Sharing a boat can have its pitfalls, but three good fishing buddies have got it sussed. Grant Dixon talks to the three chippies, Brad Bowden, Mark Lindsay and James Marcinowicz, and finds out what makes their boating ménage a trois work…

James with a personal best 11.88kg snapper.

Holidaying together at Waipu Cove, where they met through surf club activities, James, Mark and Brad share common interests: a love of the water, whether fishing in it, diving or surfing, as well as a proclivity for being ‘socially active’. ‘

“Dad used to take us fishing with hand-lines at the sprat wharf – he didn’t realise what a monster he had created,” Brad quips.

The boys fished with parents and mates, and doing charters together before they decided they needed a boat of their own.

They established a joint account, purchasing a four-metre 60hp Yamaha-powered Fyran centre-console for $7000 which they then used mainly to target snapper in the greater Bream Bay and Hauraki Gulf areas.

It proved to be a great little boat in which to hone their nautical skills and gave them a taste for adventure further afield.

A plan was hatched to get into a bigger boat to expand their horizons, so with a little help from family and friends, The Specialist was purchased for $75,000 two seasons ago.

The Specialist in its gamefishing livery overnighting at the Poor Knights Islands.

The 2006 Westcoaster 730 was a former company demonstrator, so had all the bells and whistles. Powered by a Yamaha 250hp four-stroke and equipped with a 270-litre fuel tank, the boat has plenty of range to see the boys get out wide chasing billfish. To date they have two striped marlin to their credit – or more correctly to Mark’s credit.

They run a shared ‘chair time’ system when marlin fishing, with each of them getting a 20-minute slot each. Mark’s has been the lucky spot so far! This season Mark has been delegated helming duties, while James and Brad catch up.
James and Brad say they are the snapper ‘specialists’, with several impressive catches to their credit. James has a personal best of 11.88kg on six-kilo line, while Brad recently landed a 15.1kg snapper on 15kg tackle to win the DB Export NZ Wide competition.

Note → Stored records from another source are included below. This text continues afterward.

(* ===== verification/WorkFrame.v ===== *)
(** * What the methods of work touch

    Every method of WorkFacts.v changes only tables it names ([touches]): the tables of
    work, the administrative state of a node it quarantines, and the trail, to which it
    appends the evidence of a node's owner. *)

From S2P Require Import Prelude GoStd GoEncoding Sql StoreBase EnrollRegistry EnrollPKI Domain Execution Replay Fence Transport AgentStore WorkTables ControllerStore StoreEnroll AuditTrail Management WorkStore WorkAgent WorkReport WorkGitHub ControllerSpec ControllerFacts WorkFacts.
From Stdlib Require Import Ascii.

(** ** Tables and changes *)

Inductive work_table :=
  | TExecutions | TReservations | TMessages | TCommands | TReconciliations | TSessions | TAuthority
  | TSnapshotCommands | TObservations | TTombstones | TCurrentCommands | TCurrentObservations
  | TCurrentTombstones | TUpdates | TExclusions | TClaims | TAttempts | TRuntime | TStates | TTrail.

Definition owner_audit (nodeID action : string) : AuditRecord :=
  mkAudit AuditActorNode action AuditOutcomeSucceeded AuditResourceNode nodeID "" "req_unavailable".
Definition with_event (t : Z) (audit : AuditRecord) (db : ControllerDB) : ControllerDB :=
  with_audit (management_audit_events db ++
    [mkAuditEvent (next_audit_sequence db) t (management_revision db) audit]) db.
(** C12 A command is durable before it reaches an Agent: when [CommitAgentCommand]
    answers, in whatever circumstances, the command was already stored or else its node
    was enrolled and active, its epoch the Controller's, and its execution on that node
    in the expected state; and after every further history the store answers with
    exactly this command, a repetition is a replay that changes nothing, and no other
    command can be committed under its identity. *)
Theorem command_durable_before_delivery s issued c replayed c' actions s' t :
  lease_wf (database c) -> CommitAgentCommand s issued c = (Ok replayed, c') ->
  requireReady (cs_base s') = None -> storeUnixNano (store_now (cs_base s')) = Ok t ->
  let db := database (controller_history actions c') in
  (if replayed then database c' = database c else command_admissible issued (database c)) /\
  run (ReadIssuedAgentCommand s' (command_ID (issued_Command issued))) db = (Ok (Some issued), db) /\
  run (CommitAgentCommand s' issued) db = (Ok true, db) /\
  (forall issued', command_ID (issued_Command issued') = command_ID (issued_Command issued) -> issued' <> issued ->
     exists e, run (CommitAgentCommand s' issued') db = (Err e, db)).
Proof.
  intros Hwf E Hready Ht. cbv zeta. set (db := database (controller_history actions c')).
  assert (Hwf' : lease_wf (database c')).
  { pose proof (act_progress (Work s (WCommitCommand issued)) c Hwf) as [H _ _]. simpl in H.
    unfold dropping in H. rewrite bind_unfold, E in H. exact H. }
  apply sql_run_ok in E; [|unfold CommitAgentCommand; apply _].
  apply CommitAgentCommand_ok in E as (Hv & Hst & Hadm). split; [done|].
  apply (stored_command_grows _ _ db) in Hst; [|apply (wp_grows _ _ (history_progress actions c' Hwf'))].
  split; [|by eapply command_settled].
  unfold ReadIssuedAgentCommand. rewrite run_require_bind, Hready.
  rewrite bool_decide_eq_false_2; [by rewrite run_query, Hst|].
  intros Hid. revert Hv. unfold validateIssuedAgentCommand, Command_Validate.
  destruct (_ == _); [done|]. destruct (CommandType_Validate _ _); [done|]. by rewrite Hid.
Qed.
(** ** The transaction *)

Lemma commit_adoption_ok s body db db' :
  Follows body -> run (commit_adoption s body) db = (Ok tt, db') -> exists adoption, run body db = (Ok adoption, db').
Proof.
  intros Hb. unfold commit_adoption. intros (u & mid & E & [_ <-]%run_ret_ok)%run_bind_ok; [|apply _].
  apply run_in_tx_recovering_ok in E as (end_ & db1 & E & Hend); [|apply _].
  apply run_bind_ok in E as (adoption & mid1 & E & E1); [|done]. exists adoption.
  destruct (_ && _) in E1; [by apply run_throw_ok in E1|]. apply run_ret_ok in E1 as [<- <-].
  destruct Hend as [[_ <-]|[? _]]; done.
Qed.
Lemma RecordAgentSnapshot_ok marshal sha256 s snapshot db db' :
  run (RecordAgentSnapshot marshal sha256 s snapshot) db = (Ok tt, db') ->
  validateNodeAgentSnapshot snapshot = None /\
  exists digest t mid, nodeAgentSnapshotDigest marshal sha256 snapshot = Ok digest /\
    storeUnixNano (store_now (cs_base s)) = Ok t /\
    run (record_snapshot snapshot digest t) db = (Ok tt, mid) /\
    rtc (touches [TSessions; TExclusions; TTrail]) mid db' /\
    exists adoption, run (adoptNodeOwnerState (nas_NodeID snapshot) (nas_AvailabilityIntent snapshot)
      (nas_ExcludedTargets snapshot) (nas_SharedRunnerIdentity snapshot) t) mid = (Ok adoption, db').
Proof.
  unfold RecordAgentSnapshot. intros E. rewrite run_require_bind in E. destruct (requireReady _); [done|].
  rewrite run_require_bind in E. destruct (validateNodeAgentSnapshot snapshot); [done|]. split; [done|].
  destruct (_ && _) in E; [by apply run_throw_ok in E|].
  rewrite run_lift_bind in E. destruct (nodeAgentSnapshotDigest _ _ _) as [digest|]; [|done].
  rewrite run_lift_bind in E. destruct (storeUnixNano _) as [t|] eqn:Ht; [|done].
  apply commit_adoption_ok in E as [adoption E]; [|apply _].
  apply run_bind_ok in E as ([] & mid & E & E1); [|apply _]. exists digest, t, mid. do 3 (split; [done|]).
  split; [|eauto]. eapply steps_run; [exact E1|]. apply storeUnixNano_range in Ht as [[Ht _] _].
  apply adoptNodeOwnerState_touches; (apply _ || done).
Qed.
(* ===== verification/RestartWf.v ===== *)
(** * What a restart can rely on in the Controller's database

    The rows that [RestartSnapshot] reads and controller_wf and lease_wf do not speak of:
    messages, sessions, commands and claims are valid after every history. *)

From S2P Require Import Prelude GoStd GoEncoding Sql StoreBase EnrollRegistry EnrollPKI Domain Execution Replay SlotLedger Scheduler Transport RunnerUpdate Fence Projection AgentStore WorkTables ControllerStore StoreEnroll AuditTrail Management WorkStore WorkAgent WorkReport WorkGitHub RestartStore ControllerSpec ControllerFacts WorkFacts WorkFrame WorkSpec ControllerHistory ControllerProps WorkProps SnapshotProps TeardownProps.
From Stdlib Require Import Ascii.

(** The epoch of the database, which only [AdvanceEpoch] changes. *)
Definition epoch_of (db : ControllerDB) : result Z := readUintMetadata (store_metadata db) "controller_epoch".
Definition messages_ok (db : ControllerDB) : Prop :=
  map_Forall (fun key row => message_check key.1 key.2 row = true) (processed_messages (agent_work db)).
Definition sessions_ok (db : ControllerDB) : Prop :=
  map_Forall (fun _ row => validate_session row = None) (agent_session_snapshots (agent_work db)).
(** Every command is valid, under its identity, of no later epoch than the Controller's
    and for an execution of its node. *)
Definition command_ok (db : ControllerDB) (commandID : string) (row : AgentCommandRow) : Prop :=
  let issued := ac_issued row in
  commandID = command_ID (issued_Command issued) /\ validateIssuedAgentCommand issued = None /\
  (exists epoch, epoch_of db = Ok epoch /\ command_ControllerEpoch (issued_Command issued) <= epoch) /\
  exists e, executions db !! command_ExecutionID (issued_Command issued) = Some e /\ ex_node_id e = issued_NodeID issued.
Definition commands_ok (db : ControllerDB) : Prop :=
  map_Forall (command_ok db) (agent_commands (agent_work db)).
(** No two claims name one execution. *)
Definition claims_ok (db : ControllerDB) : Prop :=
  forall k1 k2 r1 r2, github_job_claims db !! k1 = Some r1 -> github_job_claims db !! k2 = Some r2 ->
    gc_execution_id r1 = gc_execution_id r2 -> k1 = k2.
Record restart_wf (db : ControllerDB) : Prop := {
  rw_messages : messages_ok db;
  rw_sessions : sessions_ok db;
  rw_commands : commands_ok db;
  rw_claims : claims_ok db }.

(** ** Messages *)

Lemma work_messages s m db db' : run (work_program s m) db = (Ok tt, db') -> messages_ok db -> messages_ok db'.
Proof.
  intros E Hok. unfold messages_ok.
  assert (Hsame : TMessages ∉ work_tables m -> processed_messages (agent_work db') = processed_messages (agent_work db)).
  { intros Hn. apply work_touches in E. eapply (touches_keep (fun db => processed_messages (agent_work db))); [exact E|].
    intros table Hin d d' Htouch. destruct Htouch as [| | | | | | | | | | | | | | | | | | |dq n|]; try done.
    by rewrite (proj2 (proj2 (quarantined_tables n dq))). }
  destruct m; try (rewrite Hsame by (cbn [work_tables]; set_solver); done); cbn [work_program] in E.
  apply dropping_ok in E as [answer [_ E]%Assign_calm].
  apply assignOnce_ok in E as (t & _ & [(_ & -> & _)|(_ & _ & _ & Hc & _ & ->)]); [done|]. simpl.
  by apply map_Forall_insert_2.
Qed.

(** ** Sessions *)

Definition session_version_ok (version : string) : Prop :=
  version = "" \/ (TrimSpace version = version /\ len_string version <= 64).
Lemma session_valid row :
  validate_session row = None <->
  OperatingSystem_Validate (as_operating_system row) "restart_snapshot.node.os" = None /\
  Architecture_Validate (as_architecture row) "restart_snapshot.node.architecture" = None /\
  session_version_ok (as_runner_version row) /\ 0 <= as_max_controller_epoch row /\ 0 < as_received_at row.
Proof.
  unfold validate_session, session_version_ok. destruct (OperatingSystem_Validate _ _); [naive_solver|].
  destruct (Architecture_Validate _ _); [naive_solver|].
  destruct (_ && _) eqn:Hv.
  - split; [done|]. intros (_ & _ & Hver & _). conditions. destruct Hv as [H1 H2]. conditions.
    destruct Hver as [?|[Ht Hl]]; [done|]. destruct H2 as [?|H2]; [done|]. lia.
  - assert (Hver : as_runner_version row = "" \/ (TrimSpace (as_runner_version row) = as_runner_version row /\
      len_string (as_runner_version row) <= 64)).
    { apply andb_false_iff in Hv as [Hv|Hv]; [left|right]; conditions; [done|]. destruct Hv as [? Hv]. split; [done|]. lia. }
    destruct ((as_max_controller_epoch row <? 0) || _) eqn:Hb.
    + split; [done|]. intros (_ & _ & _ & H1 & H2). apply orb_true_iff in Hb as [Hb|Hb].
      * apply Z.ltb_lt in Hb. lia.
      * apply Z.leb_le in Hb. lia.
    + split; [|done]. intros _. apply orb_false_iff in Hb as [H1 H2]. apply Z.ltb_ge in H1. apply Z.leb_gt in H2. done.
Qed.
Lemma session_check_valid row :
  session_check row = true -> session_version_ok (as_runner_version row) -> validate_session row = None.
Proof.
  unfold session_check. intros Hc Hv. apply session_valid. rewrite !andb_true_iff in Hc.
  destruct Hc as ((((Hos & Harch) & He) & Ht) & _). apply bool_decide_eq_true in Hos, Harch.
  rewrite Z.geb_leb in He. apply Z.leb_le in He. rewrite Z.gtb_ltb in Ht. apply Z.ltb_lt in Ht.
  split_and!; try done.
  - rewrite !elem_of_cons, elem_of_nil in Hos. by destruct Hos as [->|[->|[->|[]]]].
  - rewrite !elem_of_cons, elem_of_nil in Harch. by destruct Harch as [->|[->|[]]].
Qed.

Definition sessions_kept (db db' : ControllerDB) : Prop := sessions_ok db -> sessions_ok db'.
#[export] Instance sessions_kept_preorder : PreOrder sessions_kept.
Proof. split; [by intros x H|]. intros x y z H1 H2 H. auto. Qed.
Lemma steps_sessions {A} (m : program A) db a db' : Steps sessions_kept m -> run m db = (Ok a, db') -> sessions_kept db db'.
Proof. intros Hm E. specialize (Hm _ _ _ E). clear E. induction Hm as [|x y z Hxy _ IH]; [reflexivity|]. etransitivity; [exact Hxy|exact IH]. Qed.
Lemma sessions_equal tables db db' : rtc (touches tables) db db' -> TSessions ∉ tables ->
  agent_session_snapshots (agent_work db') = agent_session_snapshots (agent_work db).
Proof.
  intros H Hn. eapply (touches_keep (fun db => agent_session_snapshots (agent_work db))); [exact H|].
  intros table Hin d d' Ht. destruct Ht as [| | | | | | | | | | | | | | | | | | |dq n|]; try done.
  by rewrite (proj2 (proj2 (quarantined_tables n dq))).
Qed.
Lemma sessions_same tables db db' : rtc (touches tables) db db' -> TSessions ∉ tables -> sessions_kept db db'.
Proof. intros H Hn Hok. unfold sessions_ok. by rewrite (sessions_equal _ _ _ H Hn). Qed.
Lemma untouching_sessions tables {A} (m : program A) :
  Steps (touches tables) m -> TSessions ∉ tables -> Steps sessions_kept m.
Proof. intros Hm Hn db a db' E. apply rtc_once. eapply sessions_same; [by eapply Hm|done]. Qed.
Lemma update_session_kept nodeID f :
  (forall row, as_runner_version (f row) = as_runner_version row) -> Steps sessions_kept (update_session nodeID f).
Proof.
  intros Hf. apply statement_steps. intros db a db' E. destruct (_ !! nodeID) as [row|] eqn:Hrow; [|by simplify_eq].
  destruct (session_check (f row)) eqn:Hc; [|done]. simplify_eq/=. apply rtc_once. intros Hok.
  apply map_Forall_insert_2; [|done]. apply session_check_valid; [done|]. rewrite Hf.
  by apply (proj1 (session_valid row)), (Hok _ _ Hrow).
Qed.
#[export] Instance intent_sessions nodeID intent : Steps sessions_kept (update_session nodeID (session_with_intent intent)).
Proof. by apply update_session_kept. Qed.
#[export] Instance shared_sessions nodeID shared : Steps sessions_kept (update_session nodeID (session_with_shared shared)).
Proof. by apply update_session_kept. Qed.
#[export] Instance readiness_sessions nodeID ready t : Steps sessions_kept (update_session nodeID (session_with_readiness ready t)).
Proof. by apply update_session_kept. Qed.
#[export] Instance insert_exclusion_sessions n t x : Steps sessions_kept (insert_exclusion n t x).
Proof. apply (untouching_sessions [TExclusions]); [apply _|set_solver]. Qed.
#[export] Instance delete_exclusions_sessions n : Steps sessions_kept (exec (fun db => Ok (with_work (work_with_exclusions
    (delete_node n (node_target_exclusions (agent_work db))) (agent_work db)) db))).
Proof. apply (untouching_sessions [TExclusions]); [apply _|set_solver]. Qed.
#[export] Instance advance_authority_sessions n d e t : Steps sessions_kept (advance_authority n d e t).
Proof. apply (untouching_sessions [TAuthority]); [apply _|set_solver]. Qed.
#[export] Instance insertNodeOwnerAudit_sessions t r n a : Steps sessions_kept (insertNodeOwnerAudit t r n a).
Proof.
  intros db [] db' (e & mid & E%run_mapping_error_ok & [_ <-]%run_ret_ok)%run_bind_ok; [|apply _].
  apply insertAuditEvent_ok in E as (_ & _ & _ & ->). apply rtc_once. intros H. exact H.
Qed.
#[export] Instance adoptNodeOwnerState_sessions n i x b t : Steps sessions_kept (adoptNodeOwnerState n i x b t).
Proof.
  unfold adoptNodeOwnerState, adoptNodeSharedRunnerIdentity, adoptNodeAvailabilityIntent, adoptNodeTargetExclusions.
  apply _.
Qed.
(** C14 A Controller can always be restarted from its database: after every history, if
    the epoch was advanced, executions are on enrolled nodes and in configured slots,
    display names are not blank, macOS nodes have one slot, and the provider's ambiguous
    claims can be read, then [RestartSnapshot] succeeds, [RestoreRestart] accepts what it
    read, and the Controller has the stored epoch and exactly the stored executions, for
    every active execution exactly its leased slot and no other reservation, exactly the
    issued commands, and every enrolled node, offline and without capacity. *)
Theorem restart_restores_the_store actions outs coms s epoch fences :
  let db := database (controller_history actions (mkConnection fresh_controller_db outs coms)) in
  requireReady (cs_base s) = None -> epoch_of db = Ok epoch -> epoch <> 0 -> can_restart db ->
  run (readGitHubReconciliationFences epoch) db = (Ok fences, db) ->
  exists snapshot c, run (RestartSnapshot s) db = (Ok snapshot, db) /\ RestoreRestart snapshot = Ok c /\
    ctl_epoch c = epoch /\
    (forall id e, ctl_executions c !! id = Some e <->
       exists row, executions db !! id = Some row /\ e = execution_of id row) /\
    (forall id r, ctl_reservations c !! id = Some r <->
       exists row, executions db !! id = Some row /\ active (ex_state row) /\
         r = mkRestoredReservation (ex_target_id row) (mkSlotKey (ex_node_id row) (ex_slot_index row)) id) /\
    (forall id issued, ctl_commands c !! id = Some issued <->
       exists row, agent_commands (agent_work db) !! id = Some row /\ issued = ac_issued row) /\
    restored_nodes db (ctl_nodes c).
Proof.
  cbv zeta. set (db := database _). intros Hready He Hne Hcr Hf.
  assert (Hwf : controller_wf db) by apply history_wf, fresh_controller_wf.
  assert (Hl : lease_wf db) by apply history_leases. assert (Hr : restart_wf db) by apply history_restart_wf.
  exists (snapshot_of db epoch fences).
  destruct (nodes_restarted _ Hwf (rw_sessions _ Hr) Hcr) as (nodes & Hnodes & Hrestored).
  destruct (restoreDesired_succeeds _ _ _ (desired_restart _ _ Hwf Hl Hcr Hrestored)) as (m & ids & reserved & Hdesired & Hm & Hres).
  destruct (commands_restart _ _ _ (rw_commands _ Hr) He Hm) as [Hc1 Hc2].
  destruct (restoreCommands_succeeds _ _ _ Hc1 Hc2) as (commands & by_ & Hcommands & Hcm).
  destruct (fences_restart _ _ _ _ (rw_claims _ Hr) Hf Hm) as [Hf1 Hf2].
  destruct (restoreFences_succeeds _ _ ∅ Hf1) as (fm & Hfences & _); [by split|].
  exists (mkController epoch nodes m ids reserved commands by_ fm ∅ 0 true).
  split; [by apply RestartSnapshot_reads|]. split; [by apply RestoreRestart_parts; [|apply Hr|..]|]. split; [done|].
  split; [intros; by apply restored_executions|]. split; [intros; by apply restored_reservations|].
  split; [intros; by apply restored_commands, Hcm; apply Hr|exact Hrestored].
Qed.
(** C7: a successful run appends to the standard output the line
    [Fixed encoding issues in Main.java] and its line end, and nothing
    else; the message holds no line end of its own. *)
Theorem run_prints_confirmation w w' :
  run w = (w', Returned ()) →
  stdout w' = stdout w ++ message ++ [newline]
  ∧ printed w w' = lit "Fixed encoding issues in Main.java" ++ [newline]
  ∧ newline ∉ message.
Proof.
  intros (tl & d & content & bs & _ & _ & _ & _ & ->)%run_returned.
  cbn [stdout]. split; [done|]. split; [by apply printed_app|].
  apply (bool_decide_unpack _). vm_compute. reflexivity.
Qed.

(** C8: a run calls [open] on the fixed path only, first for reading
    and then, if it gets that far, for writing, both times with the
    encoding [utf-8]; every other path of the file system is as it was
    before the run. *)
Theorem run_touches_only_target w :
  target = "src/main/java/converter/Main.java"
  ∧ (∀ path, path ≠ target → files (run w).1 !! path = files w !! path)
  ∧ log (run w).1 = log w ++ opened w (run w).1
  ∧ (opened w (run w).1 = [Open target "r" "utf-8"]
     ∨ opened w (run w).1 = [Open target "r" "utf-8"; Open target "w" "utf-8"])
  ∧ ((run w).2 = Returned () →
     opened w (run w).1 = [Open target "r" "utf-8"; Open target "w" "utf-8"]).
Proof.
  split; [reflexivity|]. split; [|split; [|split]].
  - intros path Hpath. rewrite run_eq. cbn zeta.
    repeat case_match; cbn [fst files]; by rewrite ?lookup_insert_ne.
  - destruct (run_log w) as [Hlog | Hlog];
      by rewrite (opened_app _ _ _ Hlog).
  - destruct (run_log w) as [Hlog | Hlog];
      rewrite (opened_app _ _ _ Hlog); auto.
  - destruct (run w) as [w' o] eqn:Hrun. cbn [fst snd]. intros ->.
    apply run_returned in Hrun as (tl & d & content & bs & _ & _ & _ & _ & ->).
    by apply opened_app.
Qed.

(** A run that raises prints nothing. *)
Lemma run_raised_prints_nothing w e : (run w).2 = Raised e → stdout (run w).1 = stdout w.
Proof.
  rewrite run_eq. cbn zeta. repeat case_match; cbn [fst snd stdout]; done.
Qed.


(** X12: a second run.  If the text layer reads back the text the first
    run wrote, the second run succeeds and leaves the file system as
    the first run left it. *)
Lemma run_twice w w' tl f content :
  run w = (w', Returned ()) →
  text_layer_for "utf-8" = Some tl →
  files w !! target = Some f →
  decode tl (data f) = Some content →
  (∀ bs, encode tl (fix_encoding content) = Some bs →
         decode tl bs = Some (fix_encoding content)) →
  (run w').2 = Returned () ∧ files (run w').1 = files w'.
Proof.
  intros (tl' & d & content' & bs & Htl' & Hf' & Hd' & He' & ->)%run_returned
    Htl Hf Hd Hback.
  simplify_eq/=. specialize (Hback _ He').
  rewrite run_eq. cbn zeta. cbn [files].
  rewrite lookup_insert_eq. cbn [readable writable data].
  rewrite Htl', Hback.
  rewrite (fix_encoding_absent (fix_encoding _))
    by first [apply fix_encoding_no_A | apply fix_encoding_no_B].
  rewrite He'. cbn [fst snd files]. by rewrite insert_insert_eq.
Qed.

End run_facts.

The mates never let a chance for little banter and ribbing go by: while Brad is claiming snapper honours with the heavier fish, James suggests his is the most meritorious and worth more points because he caught it on the lighter line. Unless either of them improves on their PB, you can guarantee the ‘discussion’ will continue well into the future.

Mark is two-up on his co-owners in the billfish stakes and has been designated helming duties until Brad and James catch up.

The Specialist is well set up for sport-fishing, as well as overnighting. It has downriggers and outriggers, a livebait tank and tuna tubes, plus a full suite of Simrad NSS Evo II electronics, including sounder, plotter, radar and autopilot. There is a full set of Shimano Tiagra game gear on board.

The Westcoaster is a big volume boat with broad shoulders, so there is plenty of cabin space. The three buddies are all relatively tall, well-built guys, yet they can sleep comfortably in the cuddy cabin with plenty of space to stretch out.

Other features include a gas cooker, basic galley items and an electric toilet.

The Specialist has proven quite a comfortable boat for overnighting and the boys have enjoyed several trips away in her so far and are looking forward to plenty more.

The three are easy going and say there needs to be some give and take when sharing a boat.

When the three of them are away together, the boat account takes care of the bait, ice, refreshments and fuel – when it’s taken out individually, the cost is on that person.

Running costs, such as motor servicing, insurance and maintenance come out of the boat fund, along with any ‘capital improvements’.

The boys recently debated the relative merits of a new sounder transducer or replacing the cockpit matting with SeaDek, coming to consensus that a practical fishing item such as a more effective transducer takes precedence over upgrading the decking.

This 15.1kg snapper saw Brad take out the species honours in the year-long DB Export NZ Wide on-line competition.

They jokingly refer to The Specialist as Squabbles but say they always manage to work out any differences amicably.
They have a few ‘loose’ rules. If one person wants to take the boat out, they have to ask the others if they want to go along first before inviting ‘guests’. The boat always comes back with the fuel tank filled, and is also left clean and tidy.

Any breakages or damage is put right by the person causing it.

While the boys say they would love to upgrade to a small game boat such as a 35-foot Bertram, that will have to wait.
There is no reason if we look after what we have got, why it shouldn’t last us for many adventures to come.

The next ‘major’ consideration is a new trailer with a decent breakaway brake system, and perhaps adding in a small freshwater system.

Their plans this season include plenty of gamefishing, as well as searching out a few bluenose and ‘puka spots – hence the need for a better transducer.

Your can guarantee these three will make the most of their opportunities, calling when necessary on the ’10-knot’ clause in their contracts to get off-site and on the water.